Certolizumab pegol (Cimzia) and secukinumab (Cosentyx) may be used within the NHS for the treatment of psoriatic arthritis when other drugs have been unsuccessful.

Certolizumab pegol and secukinumab are recommended by NICE as options for psoriatic arthritis. | SCIENCE PHOTO LIBRARY
Certolizumab pegol and secukinumab are recommended by NICE as options for psoriatic arthritis. | SCIENCE PHOTO LIBRARY

NICE guidance states that certolizumab pegol and secukinumab, alone or in combination with methotrexate, are recommended as options for the treatment of psoriatic arthritis in adults:

  • with at least 3 tender and 3 swollen joints who have responded inadequately to treatment with at least 2 DMARDs, given either alone or in combination, or
  • who have had an inadequate response (in the case of secukinumab) or lost response to a tumour necrosis factor (TNF) inhibitor after 12 weeks of treatment, or
  • in whom TNF inhibitors are contraindicated but would otherwise be considered (this applies to secukinumab only).

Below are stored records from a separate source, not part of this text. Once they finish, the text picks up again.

Definition set_db (st : SRV) (d : DB) : SRV := mkSRV d (session st) (ino_ st) (status_ st) (tb st).
Definition set_tb (st : SRV) (t : Tb) : SRV := mkSRV (db st) (session st) (ino_ st) (status_ st) t.
Definition set_ino (st : SRV) (i : Z) : SRV := mkSRV (db st) (session st) i (status_ st) (tb st).

Definition set_dirs (t : Tb) (x : LRU (V := nat)) : Tb :=
  mkTb x (leases t) (dir_objs t) (lease_objs t) (next_obj t) (clock t) (ticks t) (faults t).
Definition set_leases (t : Tb) (x : LRU (V := nat)) : Tb :=
  mkTb (dirs t) x (dir_objs t) (lease_objs t) (next_obj t) (clock t) (ticks t) (faults t).
Definition set_dir_objs (t : Tb) (x : gmap nat Dir) : Tb :=
  mkTb (dirs t) (leases t) x (lease_objs t) (next_obj t) (clock t) (ticks t) (faults t).
Definition set_lease_objs (t : Tb) (x : gmap nat Lease) : Tb :=
  mkTb (dirs t) (leases t) (dir_objs t) x (next_obj t) (clock t) (ticks t) (faults t).
Definition set_clock (t : Tb) (c : Z) (ts : list Z) : Tb :=
  mkTb (dirs t) (leases t) (dir_objs t) (lease_objs t) (next_obj t) c ts (faults t).
Definition fault (t : Tb) (f : Fault) : Tb :=
  mkTb (dirs t) (leases t) (dir_objs t) (lease_objs t) (next_obj t) (clock t) (ticks t)
    (f :: faults t).

Definition tb_assert (f : Fault) (b : bool) (t : Tb) : Tb := if b then t else fault t f.

(** [new Dir] / [new Lease]: a fresh address. *)
Definition new_dir (t : Tb) (d : Dir) : nat * Tb :=
  (next_obj t, mkTb (dirs t) (leases t) (<[next_obj t := d]> (dir_objs t)) (lease_objs t)
     (S (next_obj t)) (clock t) (ticks t) (faults t)).
Definition new_lease (t : Tb) (l : Lease) : nat * Tb :=
  (next_obj t, mkTb (dirs t) (leases t) (dir_objs t) (<[next_obj t := l]> (lease_objs t))
     (S (next_obj t)) (clock t) (ticks t) (faults t)).

(** Update of a field through a pointer. *)
Definition upd_dir (d : nat) (f : Dir -> Dir) (t : Tb) : Tb :=
  match dir_objs t !! d with
  | Some x => set_dir_objs t (<[d := f x]> (dir_objs t))
  | None => fault t UseAfterFree
  end.
Definition upd_lease (l : nat) (f : Lease -> Lease) (t : Tb) : Tb :=
  match lease_objs t !! l with
  | Some x => set_lease_objs t (<[l := f x]> (lease_objs t))
  | None => fault t UseAfterFree
  end.

Definition dir_set_tx (x : option Snapshot) (d : Dir) : Dir :=
  mkDir (d_mtime d) (d_seq d) x (d_index d) (d_status d) (d_num_leases d) (d_size d) (d_locked d).
Definition dir_set_locked (b : bool) (d : Dir) : Dir :=
  mkDir (d_mtime d) (d_seq d) (d_tx d) (d_index d) (d_status d) (d_num_leases d) (d_size d) b.
Definition dir_set_size_mtime (s m : Z) (d : Dir) : Dir :=
  mkDir m (d_seq d) (d_tx d) (d_index d) (d_status d) (d_num_leases d) s (d_locked d).
Definition dir_set_mtime (m : Z) (d : Dir) : Dir :=
  mkDir m (d_seq d) (d_tx d) (d_index d) (d_status d) (d_num_leases d) (d_size d) (d_locked d).
Definition dir_add_leases (n : Z) (d : Dir) : Dir :=
  mkDir (d_mtime d) (d_seq d) (d_tx d) (d_index d) (d_status d) (d_num_leases d + n) (d_size d)
    (d_locked d).
Definition dir_set_seq (s : Z) (d : Dir) : Dir :=
  mkDir (d_mtime d) s (d_tx d) (d_index d) (d_status d) (d_num_leases d) (d_size d) (d_locked d).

Certolizumab pegol blocks the activity of TNF, a major contributor to inflammation and joint damage, whereas secukinumab neutralises interleukin-17A (IL-17A), which could benefit patients intolerant to TNF inhibitors.

Treatment with certolizumab pegol and secukinumab should only be continued if there is an adequate response according to the Psoriatic Arthritis Response Criteria (PsARC; defined as an improvement in at least 2 of the 4 criteria, including joint tenderness or swelling, with no worsening in any criteria), at 12 weeks and 16 weeks respectively. For patients who achieve a Psoriasis Area and Severity Index (PASI) 75 response but not a PsARC response, a dermatologist should decide whether continuing treatment is appropriate.

In both cases the company must provide the drug within the discount agreed in the patient access scheme. Treatment of patients already receiving either drug may continue according to whatever funding arrangements were in place before the guidance was issued until the patient and their NHS clinician consider it appropriate to stop.